# The dangers and joys of automatic parallelization (like in numpy linear algebra routines) and the use of clusters/schedulers (but also on your laptop)
- Go through the [notebook](../parallel.ipynb) to play around with numpy auto-parallelization, CPU affinity and OpenMP thread pool control

- Now we want to submit our code to a cluster, or even just running it in parallel on our own laptop:
  - run [`overcommit.py`](overcommit.py) while monitoring with htop
  - try the [`submit.sh`](submit.sh) script
  - see problems with overcomitting
  - explain the PSI (Pressure Stalled Information) fields in `htop`. Useful readings:
    - https://docs.kernel.org/accounting/psi.html
    - https://facebookmicrosites.github.io/psi/docs/overview
- Discuss implications for local and cluster workflows

# Hands on
- Let's try to make it more quantitative:
  - Write a benchmark in the style of [benchmark_python](../benchmark_python/bench.py)
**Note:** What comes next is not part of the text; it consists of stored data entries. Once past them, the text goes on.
Lemma float_CVM_adjust_pulseWidth m :
  pulseWidth (exec CVM_adjust m)
  = if fgt (panelVolts m) (Vcvm m) then
      if pulseWidth m <? 245
      then to_int (pulseWidth m + stepAmount (exec CVM_adjust m)) else 245
    else if flt (panelVolts m) (Vcvm m) then
      if pulseWidth m >? 100
      then to_int (pulseWidth m - stepAmount (exec CVM_adjust m)) else 100
    else pulseWidth m.
Proof.
  rewrite float_CVM_adjust_stepAmount, float_CVM_adjust_exec. cbv zeta.
  split_ifs; reflexivity.
Qed.

End FloatVoltFacts.

(** ** One tick, stage by stage *)

Section DeciVoltTick.
Import DeciVolt.
Local Open Scope mppt_scope.

Lemma loop_stages m :
  exec loop m
  = exec (run_load ;; run_fan ;; print_data)
      (exec set_charger (exec mode_select (exec read_data m))).
Proof. unfold loop. rewrite 3!exec_bind. reflexivity. Qed.

Lemma set_charger_keeps_state : preserves charger_state set_charger.
Proof.
  unfold set_charger, CVM, CVM_timer, CVM_adjust, update_Vcvm, run_charger,
    disable_charger, error_blink, sleep_blink, pwmWrite, digitalWrite, delay, emit.
  keep.
Qed.

Lemma outputs_keep_state : preserves charger_state (run_load ;; run_fan ;; print_data).
Proof. unfold run_load, run_fan, print_data, digitalWrite, emit. keep. Qed.

Lemma outputs_keep_pulseWidth : preserves pulseWidth (run_load ;; run_fan ;; print_data).
Proof. unfold run_load, run_fan, print_data, digitalWrite, emit. keep. Qed.

Lemma inputs_keep_pulseWidth m :
  pulseWidth (exec mode_select (exec read_data m)) = pulseWidth m.
Proof.
  assert (H1 : preserves pulseWidth mode_select) by (unfold mode_select; keep).
  assert (H2 : preserves pulseWidth read_data) by (unfold read_data; keep).
  rewrite H1. apply H2.
Qed.

Lemma set_charger_sleep m :
  charger_state m = mode_code sleep -> pulseWidth (exec set_charger m) = 100.
Proof.
  intro H. unfold set_charger. rewrite exec_bind.
  change (eval (gets charger_state) m) with (charger_state m).
  rewrite H. reflexivity.
Qed.

Lemma loop_sleep m :
  charger_state (exec loop m) = mode_code sleep -> pulseWidth (exec loop m) = 100.
Proof.
  rewrite loop_stages, outputs_keep_state, outputs_keep_pulseWidth,
    set_charger_keeps_state.
  apply set_charger_sleep.
Qed.

End DeciVoltTick.

Section FloatVoltTick.
Import FloatVolt.
Local Open Scope mppt_scope.

Lemma float_loop_stages m :
  exec loop m
  = exec (run_load ;; print_data)
      (exec set_charger (exec mode_select (exec read_data m))).
Proof. unfold loop. rewrite 3!exec_bind. reflexivity. Qed.

Lemma float_set_charger_keeps_state : preserves charger_state set_charger.
Proof.
  unfold set_charger, CVM, CVM_timer, CVM_guard, CVM_adjust, update_Vcvm,
    run_charger, disable_charger, error_blink, sleep_blink, pwmWrite,
    digitalWrite, delay, emit.
  keep.
Qed.

Lemma float_outputs_keep_state : preserves charger_state (run_load ;; print_data).
Proof. unfold run_load, print_data, digitalWrite, emit. keep. Qed.

Lemma float_outputs_keep_pulseWidth : preserves pulseWidth (run_load ;; print_data).
Proof. unfold run_load, print_data, digitalWrite, emit. keep. Qed.

Lemma float_inputs_keep_pulseWidth m :
  pulseWidth (exec mode_select (exec read_data m)) = pulseWidth m.
Proof.
  assert (H1 : preserves pulseWidth mode_select) by (unfold mode_select; keep).
  assert (H2 : preserves pulseWidth read_data)
    by (unfold read_data, delay, emit; keep).
  rewrite H1. apply H2.
Qed.

Lemma float_set_charger_sleep m :
  charger_state m = mode_code sleep ->
  pulseWidth (exec set_charger m) = pulseWidth m.
Proof.
  intro H. unfold set_charger. rewrite exec_bind.
  change (eval (gets charger_state) m) with (charger_state m).
  rewrite H. reflexivity.
Qed.

Lemma float_loop_sleep m :
  charger_state (exec loop m) = mode_code sleep ->
  pulseWidth (exec loop m) = pulseWidth m.
Proof.
  rewrite float_loop_stages, float_outputs_keep_state,
    float_outputs_keep_pulseWidth, float_set_charger_keeps_state.
  intro H. rewrite float_set_charger_sleep by exact H.
  apply float_inputs_keep_pulseWidth.
Qed.

End FloatVoltTick.

(** ** The tracking step as a whole, and the mode selector *)

Section DeciVoltCVM.
Import DeciVolt.
Local Open Scope mppt_scope.

Lemma CVM_Vcvm m : Vcvm (exec CVM m) = Vcvm (exec CVM_timer m).
Proof. rewrite CVM_parts. apply CVM_adjust_Vcvm. Qed.

Lemma CVM_panelVolts m : panelVolts (exec CVM m) = panelVolts m.
Proof. rewrite CVM_parts, CVM_adjust_panelVolts. apply CVM_timer_panelVolts. Qed.

Lemma CVM_stepAmount m :
  stepAmount (exec CVM m)
  = Z.max 1 (to_int (to_long (to_long (Vcvm (exec CVM m) - panelVolts m) ÷ 10))).
Proof.
  rewrite CVM_Vcvm, CVM_parts, CVM_adjust_stepAmount, CVM_timer_panelVolts.
  reflexivity.
Qed.

Lemma CVM_pulseWidth m :
  pulseWidth (exec CVM m)
  = if panelVolts m >? Vcvm (exec CVM m) then
      if pulseWidth m <? 245
      then to_int (pulseWidth m + stepAmount (exec CVM m)) else 245
    else if panelVolts m <? Vcvm (exec CVM m) then
      if pulseWidth m >? 75
      then to_int (pulseWidth m - stepAmount (exec CVM m)) else 75
    else pulseWidth m.
Proof.
  rewrite CVM_Vcvm, CVM_parts, CVM_adjust_pulseWidth, !CVM_timer_panelVolts,
    !CVM_timer_pulseWidth.
  reflexivity.
Qed.

Lemma CVM_stepAmount_range m : 1 <= stepAmount (exec CVM m) < 32768.
Proof.
  rewrite CVM_stepAmount.
  match goal with |- context [to_int ?x] => pose proof (to_int_range x) end.
  lia.
Qed.

(** [mode_select] changes [charger_state] and nothing else. *)
Lemma mode_select_exec m :
  exec mode_select m = set_charger_state (charger_state (exec mode_select m)) m.
Proof.
  destruct m.
  cbv beta iota delta [exec mode_select ifM when modify ret snd
    set_charger_state panelVolts batteryVolts charger_state].
  split_ifs; reflexivity.
Qed.

Lemma mode_select_classify m :
  batteryVolts m <> 100 -> batteryVolts m <> Vmax -> panelVolts m <> Vmax ->
  charger_state (exec mode_select m)
  = mode_code (classify (panelVolts m) (batteryVolts m)).
Proof.
  unfold Vmax. intros H1 H2 H3. destruct m.
  cbv beta iota delta [exec mode_select ifM when modify ret snd classify
    set_charger_state panelVolts batteryVolts charger_state to_int wrap_signed
    Vmax Vfloat] in *.
  change ((136 - 1 + 2 ^ (16 - 1)) mod 2 ^ 16 - 2 ^ (16 - 1)) with (136 - 1).
  rewrite !Z.gtb_ltb.
  repeat match goal with
         | |- context [?a <? ?b] => destruct (Z.ltb_spec a b)
         | |- context [?a >=? ?b] => destruct (Z.geb_spec a b)
         end; simpl; try reflexivity; lia.
Qed.

End DeciVoltCVM.

Section FloatVoltCVM.
Import FloatVolt.
Local Open Scope mppt_scope.

Lemma float_CVM_guard_panelVolts : preserves panelVolts CVM_guard.
Proof. unfold CVM_guard. keep. Qed.

Lemma float_CVM_guard_batteryVolts : preserves batteryVolts CVM_guard.
Proof. unfold CVM_guard. keep. Qed.

Lemma float_CVM_guard_pulseWidth : preserves pulseWidth CVM_guard.
Proof. unfold CVM_guard. keep. Qed.

Lemma float_CVM_Vcvm m :
  Vcvm (exec CVM m)
  = if flt (Vcvm (exec CVM_timer m)) (batteryVolts m)
    then fadd (batteryVolts m) (of_int 1) else Vcvm (exec CVM_timer m).
Proof.
  rewrite float_CVM_parts, float_CVM_adjust_Vcvm, float_CVM_guard_exec,
    float_CVM_timer_batteryVolts.
  destruct (flt _ _); [| reflexivity].
  cbn [Vcvm set_Vcvm]. rewrite float_CVM_timer_batteryVolts. reflexivity.
Qed.

Lemma float_CVM_panelVolts m : panelVolts (exec CVM m) = panelVolts m.
Proof.
  rewrite float_CVM_parts, float_CVM_adjust_panelVolts, float_CVM_guard_panelVolts.
  apply float_CVM_timer_panelVolts.
Qed.

Lemma float_CVM_batteryVolts m : batteryVolts (exec CVM m) = batteryVolts m.
Proof.
  rewrite float_CVM_parts, float_CVM_adjust_batteryVolts,
    float_CVM_guard_batteryVolts.
  apply float_CVM_timer_batteryVolts.
Qed.

Lemma float_CVM_stepAmount m :
  stepAmount (exec CVM m)
  = Z.max 1 (to_int (truncate (abs (fsub (Vcvm (exec CVM m)) (panelVolts m))))).
Proof.
  rewrite float_CVM_parts at 2. rewrite float_CVM_adjust_Vcvm.
  rewrite float_CVM_parts, float_CVM_adjust_stepAmount,
    float_CVM_guard_panelVolts, float_CVM_timer_panelVolts.
  reflexivity.
Qed.

Lemma float_CVM_pulseWidth m :
  pulseWidth (exec CVM m)
  = if fgt (panelVolts m) (Vcvm (exec CVM m)) then
      if pulseWidth m <? 245
      then to_int (pulseWidth m + stepAmount (exec CVM m)) else 245
    else if flt (panelVolts m) (Vcvm (exec CVM m)) then
      if pulseWidth m >? 100
      then to_int (pulseWidth m - stepAmount (exec CVM m)) else 100
    else pulseWidth m.
Proof.
  rewrite !float_CVM_parts, !float_CVM_adjust_Vcvm, float_CVM_adjust_pulseWidth,
    !float_CVM_guard_panelVolts, !float_CVM_timer_panelVolts,
    !float_CVM_guard_pulseWidth, !float_CVM_timer_pulseWidth.
  reflexivity.
Qed.

Lemma float_CVM_stepAmount_range m : 1 <= stepAmount (exec CVM m) < 32768.
Proof.
  rewrite float_CVM_stepAmount.
  match goal with |- context [to_int ?x] => pose proof (to_int_range x) end.
  lia.
Qed.

(** [mode_select] changes [charger_state] and nothing else. *)
Lemma float_mode_select_exec m :
  exec mode_select m = set_charger_state (charger_state (exec mode_select m)) m.
Proof.
  destruct m.
  cbv beta iota delta [exec mode_select ifM when modify ret snd
    set_charger_state panelVolts batteryVolts charger_state].
  split_ifs; reflexivity.
Qed.

Lemma float_mode_select_classify m :
  charger_state (exec mode_select m)
  = match classify (panelVolts m) (batteryVolts m) with
    | Some s => mode_code s
    | None => charger_state m
    end.
Proof.
  destruct m.
  cbv beta iota delta [exec mode_select ifM when modify ret snd classify
    set_charger_state panelVolts batteryVolts charger_state].
  split_ifs; reflexivity.
Qed.

End FloatVoltCVM.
  - We want to assess the performance of matrix multiplication as a function of:
    - the size of the matrix `N`
    - the number of openMP threads `T`, controlled with `threadpoolctl` or by environment variable `OMP_NUM_THREADS`
    - the number of processes `P`, controlled by the [`submit.sh`](submit.sh) script or something similar
- The results will of course depend on the particular architecture of the machine on which you are running
- Submit your benchmark, together with some plotting routines, as a PR to this repo!